Cercle d’étude de la Déportation et de la Shoah

« Une île, une forteresse », Terezín, Hélène Gaudy

La place de l’étoile, compte-rendu par Jean-François Hervieu
dimanche 13 mars 2016

La place de l’étoile.
Documentaire, auto-fiction et subjectivité, retour sur les voies du récit. Le compte-rendu qui suit s’intéresse à la façon dont l’auteur cherche à hiérarchiser ces choix.

La place de l’étoile.

Du dernier livre d’Hélène Gaudy, Une île, une forteresse, le sous-titre révèle d’emblée la volonté d’investir un lieu chargé, pour ne pas dire saturé d’histoire(s). C’est donc Terezín qu’il s’agit là de cerner, dans le simulacre du ghetto modèle que les nazis ont prétendu lui faire incarner.
La forteresse de Terezin
Photo Daniel Nicolle

Lors des deux visites à Theresienstadt se configurera la forme d’une ville, en étoile tant au plan architectural qu’imaginaire voire narratif.

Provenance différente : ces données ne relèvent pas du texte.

(** C4, as amended: whatever value [urlify] finds in [truncate] (set at
    construction or later), it cuts the hyphenated text to 64 code units
    when the value is missing, zero or NaN, to the integer part of the
    value when it is positive, to nothing when it is negative, and not at
    all when it is +Infinity; what remains after stripping dangling
    hyphens is no longer than that cut.  Once
    [_applyRemainingDefaultOptions] has run on the value (as in the
    constructor and at the start of every [add]) the cut is the same but
    for a value strictly between 0 and 1, which that call floors to zero
    and [urlify] then replaces by 64, where [urlify] called on the value
    itself cuts to nothing; a further defaulting does not change the
    cut. *)
Theorem urlify_truncates (B : Browser) (text : jsstring) (w : World) :
  let t := truncate (opts (this w)) in
  let kept limit := stripHyphens (cut limit (hyphenated text)) in
  let bounded limit :=
    match limit with
    | Some n => length (kept limit) ≤ n
    | None => length (kept limit) ≤ length (hyphenated text)
    end in
  fst (urlify text w) = Return (toLowerCase (kept (usedMaxLength t)))
  ∧ bounded (usedMaxLength t)
  ∧ fst (urlify text
           (withOpts (_applyRemainingDefaultOptions (opts (this w))) w))
    = Return (toLowerCase (kept (effectiveMaxLength t)))
  ∧ bounded (effectiveMaxLength t)
  ∧ effectiveMaxLength (truncate (_applyRemainingDefaultOptions (opts (this w))))
    = effectiveMaxLength t
  ∧ ∀ o d,
      fst (urlify text (world (new_Anchor o) d))
      = Return (toLowerCase
          (stripHyphens
             (cut (effectiveMaxLength (truncate (default constructorDefault o)))
                  (hyphenated text)))).
Proof.
  cbn zeta. split; [apply urlify_used|]. split; [apply kept_length|].
  split.
  { rewrite urlify_used. cbn [withOpts this opts].
    change (truncate (_applyRemainingDefaultOptions (opts (this w))))
      with (Some (truncateDefault (truncate (opts (this w))))).
    by rewrite (proj1 (maxLength_default (truncate (opts (this w))))). }
  split; [apply kept_length|].
  split.
  { change (truncate (_applyRemainingDefaultOptions (opts (this w))))
      with (Some (truncateDefault (truncate (opts (this w))))).
    apply (proj2 (maxLength_default (truncate (opts (this w))))). }
  intros o d. apply urlify_constructed.
Qed.

(** C4, as stated, fails: with [truncate: -3] the specification's fall-back
    to 64 would keep [hello], and the code returns the empty slug. *)
Lemma negative_truncate_is_no_fallback :
  specMaxLength (Some (Finite (-3))) = 64
  ∧ fst (urlify (H := asciiBrowser) (str "hello")
           (world (new_Anchor (Some (truncateOpts (Finite (-3)))))
                  noHeadingPage))
    = Return []
  ∧ fst (urlify (H := asciiBrowser) (str "hello")
           (world (new_Anchor (Some (truncateOpts (Finite (-3)))))
                  noHeadingPage))
    ≠ Return (@toLowerCase asciiBrowser
        (stripHyphens (take (specMaxLength (Some (Finite (-3))))
                            (hyphenated (H := asciiBrowser) (str "hello"))))).
Proof. by vm_compute. Qed.
Lemma converged_pairs_ordered_witness :
  Design.converged (Guided.r_words (Guided.repair example_mapped)) /\
  forall (i : nat) (p c : WordRecord),
    Guided.r_words (Guided.repair example_mapped) !! i = Some p ->
    Guided.r_words (Guided.repair example_mapped) !! S i = Some c ->
    Design.ordered p c.
Proof.
  split.
  - apply repair_converged. vm_compute. reflexivity.
  - apply (converged_pairs_ordered (Guided.r_words (Guided.repair example_mapped))).
    + apply repair_converged. vm_compute. reflexivity.
    + vm_compute. repeat constructor.
Defined.

(** C7.  The repairer is idempotent at its fixed point: on a sequence
    on which a full pass applies zero fixes, the pass returns the sequence
    as it is, a second pass does the same, and the loop of passes stops
    after its first pass with a total of zero. *)
Theorem repair_idempotent (words : list WordRecord) :
  Design.converged words ->
  Guided.fix_timestamps words = (words, 0%nat) /\
  Guided.fix_timestamps (Guided.fix_timestamps words).1
    = ((Guided.fix_timestamps words).1, 0%nat) /\
  Guided.repair words
    = {| Guided.r_words := words; Guided.total_fixed := 0;
         Guided.pass_num := Some 0%nat; Guided.r_n := Some 0%nat |}.
Proof.
  intros Hz. destruct (pass_zero words Hz) as [Heq _].
  split; [exact Heq|]. split.
  - rewrite Heq. cbn. exact Heq.
  - unfold Guided.repair. cbn [seq Guided.repair_loop Guided.r_words].
    rewrite Heq. reflexivity.
Qed.

Lemma repair_idempotent_witness :
  Design.converged example_final /\
  Guided.fix_timestamps example_final = (example_final, 0%nat).
Proof.
  split.
  - vm_compute. reflexivity.
  - apply (repair_idempotent example_final). vm_compute. reflexivity.
Defined.

(** C10.  A single pass writes nothing but the time of records at
    positions from 1 on: the sequence keeps its length, the record at
    position 0 is the same, and every record is the one it was up to its
    time, so its word and its line are unchanged. *)
Theorem pass_writes_times_only (words : list WordRecord) :
  let out := (Guided.fix_timestamps words).1 in
  length out = length words /\
  out !! 0%nat = words !! 0%nat /\
  (forall (i : nat) (w : WordRecord), words !! i = Some w ->
     exists w', out !! i = Some w' /\ word w' = word w /\ line w' = line w) /\
  map word out = map word words /\ map line out = map line words.
Proof.
  destruct (pass_frame words) as (Hlen & Hword & Hline & Hhead).
  cbv zeta. repeat split; try assumption.
  intros i w Hw.
  destruct ((Guided.fix_timestamps words).1 !! i) as [w'|] eqn:Hw'.
  - exists w'. split; [reflexivity|].
    assert (Hwd : map word (Guided.fix_timestamps words).1 !! i = Some (word w'))
      by (now rewrite list_lookup_fmap, Hw').
    assert (Hln : map line (Guided.fix_timestamps words).1 !! i = Some (line w'))
      by (now rewrite list_lookup_fmap, Hw').
    rewrite Hword, list_lookup_fmap, Hw in Hwd.
    rewrite Hline, list_lookup_fmap, Hw in Hln.
    cbn in *. split; congruence.
  - apply lookup_ge_None in Hw'. apply lookup_lt_Some in Hw. lia.
Qed.

(** C2, as the program computes it.  On the ground truth
    ["hello world"; "goodbye now"] and the four observations of the
    example, the mapper and the repairer leave hello at 0.0, world at
    0.28, goodbye at 5.6 and now at 6.1: the gap of world is measured
    from the time of hello, 0.0, and world is set to 0.0 + 0.28.  One
    fix is applied, in the first pass, and the second pass applies none. *)
Theorem example_repaired :
  example_mapped
    = [ mkWord "hello" (lit 0) 0; mkWord "world" (lit 520) 0;
        mkWord "goodbye" (lit 560) 1; mkWord "now" (lit 610) 1 ] /\
  Guided.fix_timestamps example_mapped = (example_final, 1%nat) /\
  Guided.fix_timestamps example_final = (example_final, 0%nat) /\
  Guided.repair example_mapped
    = {| Guided.r_words := example_final; Guided.total_fixed := 1;
         Guided.pass_num := Some 1%nat; Guided.r_n := Some 0%nat |} /\
  Guided.out_words (Guided.transcribe example_lyrics section_map example_segments)
    = example_final.
Proof. vm_compute. repeat split. Qed.

(** The sequence of the design document, with world at 0.68, is not the
    one the program computes. *)
Lemma example_not_as_claimed :
  Guided.out_words (Guided.transcribe example_lyrics section_map example_segments)
    <> example_claimed.
Proof. vm_compute. intros H. discriminate H. Qed.

(** ** The word mapper *)

Section Mapper.

Import Guided.

Variable aligned : list Aligned.

#[local] Arguments map_word : simpl never.

Lemma fold_map_word (ln : Z) (ws : list string) (st : list WordRecord * nat) :
  fold_left (map_word aligned ln) ws st
    = fold_left (map_turn aligned) (map (pair ln) ws) st.
Proof. revert st. induction ws as [|w ws IH]; intros st; cbn; auto. Qed.

Lemma fold_map_line (entries : list (Z * string)) (st : list WordRecord * nat) :
  fold_left (map_line aligned) entries st
    = fold_left (map_turn aligned)
        (entries ≫= (fun entry => map (pair entry.1) (split entry.2))) st.
Proof.
  revert st. induction entries as [|e entries IH]; intros st; cbn; [done|].
  rewrite fold_left_app, IH. unfold map_line.
  now rewrite fold_map_word.
Qed.

Lemma word_mapper_run (lyrics : list string) :
  word_mapper lyrics aligned = (run_map aligned (expected lyrics)).1.
Proof. unfold word_mapper, run_map, expected. now rewrite fold_map_line. Qed.

Lemma run_map_snoc (turns : list (Z * string)) (turn : Z * string) :
  run_map aligned (turns ++ [turn])
    = map_turn aligned (run_map aligned turns) turn.
Proof. unfold run_map. now rewrite fold_left_app. Qed.

(** What a turn appends. *)
Lemma map_turn_appends (words : list WordRecord) (idx : nat) (turn : Z * string) :
  exists t,
    (map_turn aligned (words, idx) turn).1
      = words ++ [ {| word := turn.2; time := t; line := turn.1 |} ] /\
    (map_turn aligned (words, idx) turn).2
      = (if decide (idx < length aligned)%nat then S idx else idx) /\
    (forall aw, aligned !! idx = Some aw -> t = aw_start aw) /\
    (aligned !! idx = None ->
       t = round2 (match last words with
                   | Some lw => add (time lw) (lit 30)
                   | None => of_Z 0
                   end)).
Proof.
  unfold map_turn, map_word.
  destruct (aligned !! idx) as [aw|] eqn:Haw.
  - exists (aw_start aw). cbn. repeat split.
    + apply lookup_lt_Some in Haw. now rewrite decide_True.
    + now intros ? [= ->].
    + discriminate.
  - eexists. cbn. repeat split.
    + apply lookup_ge_None in Haw. rewrite decide_False; [done|lia].
    + discriminate.
Qed.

Car, non loin de Prague, Terezín a d’abord été une forteresse à la Vauban, sans grande utilité stratégique, vite vouée à sa destinée carcérale ; ainsi y voit-on encore la cellule de Gavrilo Princip, l’assassin de l’archiduc François - Ferdinand, à l’origine de la Première guerre mondiale.

D’un trait de plume un arrêté d’Heydrich, en date du 16 février 1942, dissout la commune de Terezín qui devient « territoire juif autonome », à des fins d’« autogestion communautaire ». Dès lors la cohabitation de la population tchèque, expulsée, et des déportés juifs, n’est plus là pour empêcher les pires exactions.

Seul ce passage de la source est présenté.